As the saying goes, "If you want to eat well, do it yourself." Thankful for her years of solo outdoor experience, Xiangbei, dropped in this vast natural treasure trove today, decided to treat this night like a weekend.
She stripped the bamboo and made several sections, each with a hole the size of a cup cut with the machete. After preparing five or six, she brought over the backpack and spread the grain on a flat, warm boulder. Using straw to string the eggs, she walked closer to the hot spring, carefully using the medicine hoe to clear two circles of stones, creating two pools filled with boiling water.

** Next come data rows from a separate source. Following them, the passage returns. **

(** * go-cli bootstrap: paths, configuration, logging and runtime context

    A shallow embedding of the Go template under [go-cli/]: the files
    [internal/app/util.go], [internal/app/config.go],
    [internal/app/flags.go] and [internal/app/context.go], the path
    resolver ([DiscoverPaths] to [defaultCacheDir]) and the logger
    ([Level] to [shouldColorize]) of the same package, and the
    persistent pre-run hook of [cmd/root.go].

    Go strings are byte strings ([string]); [int] is [Z]; a nilable
    pointer is an [option]; [(T, error)] is [result T].  The process
    environment is an explicit read-only record [Host]; the file system,
    the open-file table, the standard error stream and the log of system
    calls form the mutable [World] that effectful functions thread
    through a small state-and-error monad.  Calls run one after the
    other: the logger's mutex has no counterpart here. *)

From Stdlib Require Import ZArith Ascii String List Bool.
From stdpp Require Import base option strings gmap pretty.

Local Open Scope string_scope.
Local Open Scope Z_scope.
(** * songwalker-js: the preset loader (src/preset-loader.ts)

  A shallow embedding of the catalog/cache engine: the LRU cache, the
  index resolver, the search engine, the audio-reference resolver and
  the preload orchestrator, followed by the properties the
  specification states about them.

  Conventions of the embedding.
  - An ES [Map] iterates in insertion order, and the code relies on it
    (LRU eviction takes the first key), so a [Map] is an association
    list without repeated keys, oldest binding first.  An ES [Set] is a
    list without repetition, in insertion order.
  - A method that mutates [this] takes the state and returns the new
    one; a method that can [throw] returns a [result]; an [async]
    method is a computation in the monad [M] (state, error, and the
    environment that answers [fetch] and [decodeAudioData]).
  - Strings are sequences of 8-bit code units; [toLowerCase] and the
    [\s] class act on the ASCII range. *)

From Stdlib Require Import List String Ascii ZArith Lia Bool Arith.
From Stdlib Require Import Permutation Sorted QArith.
Import ListNotations.

Set Implicit Arguments.
Close Scope Q_scope.
Local Open Scope list_scope.
(** C9: filtering by one equality condition [{col, '=', v}] is idempotent.
    On a table whose rows all hold the column the filter returns the rows
    that pass the test, in order, and filtering that result again by the
    same condition returns it unchanged. *)
Theorem C9_equality_filter_idempotent (c v : string) (rows : list row) :
  Forall (fun r : row => is_Some (r !! normalize_colname c)) rows ->
  exists filtered : list row,
    filter_rows rows (Some [Cond (Condition c "=" v)]) = Ok filtered
    /\ filtered = List.filter (equals c v) rows
    /\ filter_rows filtered (Some [Cond (Condition c "=" v)]) = Ok filtered.
Proof.
  intros H. exists (List.filter (equals c v) rows).
  pose proof (filter_rows_single c v rows H) as Hf.
  split; [exact Hf|]. split; [reflexivity|].
  exact (filter_rows_idempotent _ _ _ Hf).
Qed.

Lemma C9_equality_filter_idempotent_witness :
  exists filtered : list row,
    filter_rows example_rows (Some [Cond (Condition "ID" "=" "'2'")]) = Ok filtered
    /\ filtered = List.filter (equals "ID" "'2'") example_rows
    /\ filter_rows filtered (Some [Cond (Condition "ID" "=" "'2'")]) = Ok filtered.
Proof.
  apply (C9_equality_filter_idempotent "ID" "'2'" example_rows).
  repeat constructor; vm_compute; eauto.
Defined.

(** ** Condition lists made of logical operators only *)

Lemma eval_loop_operators (r : row) (prev : option string) (conds : list cond_item) :
  Forall is_operator conds -> eval_loop r (None, prev) conds = Ok None.
Proof.
  intros H. revert prev. induction H as [|i conds Hi _ IH]; intros prev; [reflexivity|].
  destruct i as [c|o]; [destruct Hi|]. simpl. apply IH.
Qed.
(** * Multi-tenant notes backend: authorization and quota enforcement

    A shallow embedding of the Hono/PostgreSQL backend of the notes
    service: [signToken], [requireAuth], [initializeDatabase] and the
    routes that report health, log in, upgrade a tenant, invite a user
    and list, read, create, update and delete notes, with the part of
    the browser client that calls the creation route, followed by the
    properties of its tenant-isolation, role, ownership and quota rules.

    Modelling conventions.
    - The relational store is a record of three tables.  [tenants] and
      [notes] are finite maps keyed by their [SERIAL PRIMARY KEY];
      [users] is keyed by its [UNIQUE] e-mail column and carries the id
      as a field.  [INTEGER] columns and the numeric fields of a session
      claim are integers ([Z]); [TEXT] values are strings.
    - Every [await query(...)] is one statement, a function from the
      store to a result or a PostgreSQL error plus the new store.  A
      statement first converts its parameters, in their order: a text
      parameter that contains a NUL character and an integer parameter
      outside the range of [INTEGER] are refused before the statement
      touches the store.  A [SERIAL] column draws from a sequence that
      stops at 2147483647.
    - Handlers run in a state-and-exception monad over the process
      state (the [initialized] flag and the store); [try]/[catch] is
      [try_catch], and an exception that escapes a handler is answered
      by the framework with a plain-text 500.
    - Third-party functions the program calls but does not define
      (HMAC signing and the wire format of jsonwebtoken, bcryptjs,
      PostgreSQL's integer input conversion, the configured secret) are
      the fields of the class [Externals]; the program is embedded over
      an arbitrary instance. *)

From Stdlib Require Import ZArith String Ascii List Bool Lia DecimalString.
From stdpp Require Import base decidable option list gmap strings fin_maps sorting.

Local Open Scope Z_scope.
Local Open Scope string_scope.

(** ** Data model *)

Inductive Role := admin | member.
Inductive Plan := free | pro.

(** [type JWTPayload] *)
Record JWTPayload := {
  sub : Z;
  email : string;
  role : Role;
  tenantId : Z;
  tenantSlug : string;
  plan : Plan
}.

(** Rows of [tenants], keyed by [id]. *)
Record Tenant := {
  t_slug : string;
  t_name : string;
  t_plan : Plan
}.

(** Rows of [users], keyed by [email]. *)
Record User := {
  u_id : Z;
  u_password_hash : string;
  u_role : Role;
  u_tenant_id : Z
}.

(** Rows of [notes], keyed by [id]. *)
Record Note := {
  n_tenant_id : Z;
  n_user_id : Z;
  n_title : string;
  n_content : string;
  n_created_at : Z;
  n_updated_at : Z
}.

Xiangbei filled a bamboo tube packed with salt frost cypress berries with water. She placed several bunches of eggs into the smaller pool upstream, while two chickens boiled in the lower pool. Grabbing the chicken in her hands, she walked to the clear water stream to wash and gut them, cutting them into small pieces. She combined the fatty oils with salt frost cypress berries, green peppercorns, and bamboo worms, then filled an open-ended bamboo section with the mixture.
In a corner of the camp, she built a furnace with stones, using charred branches from a wildfire to suspend it. After covering the bottom with pine needles and fallen leaves, Xiangbei took out the cotton fluff she had collected from the oasis, mixed it with the charcoal powder scraped from the burnt wood, and found a few pieces of flint on the riverbed. She began vigorously striking the machete against them until sparks flew and smoke rose. It took almost half an hour, but the fire finally ignited.
The bamboo tube filled with bamboo worms and wood pulp hung on the side of the fire to slowly roast, and the fragrant smell of yellow chicken oil wafted through the air. Adding the soaked saltwater to the bamboo tube with chicken meat, she propped it diagonally above the fire until it turned charcoal black on the outside. The chicken was tender and flavorful, the hot spring eggs were crystal clear, and eating them with the fragrant bamboo worms, Xiangbei felt very satisfied. She lay down by the blazing bonfire, gazing at the towering cliffs to the west. Listening to the occasional fluttering of wings in the night wind, she thought about her parents, whose souls might have already departed far away. They couldn't reunite in life and death, could they? Except for this piece of ancient jade. Xiangbei's subconscious hand reached toward her chest, but where was the jade?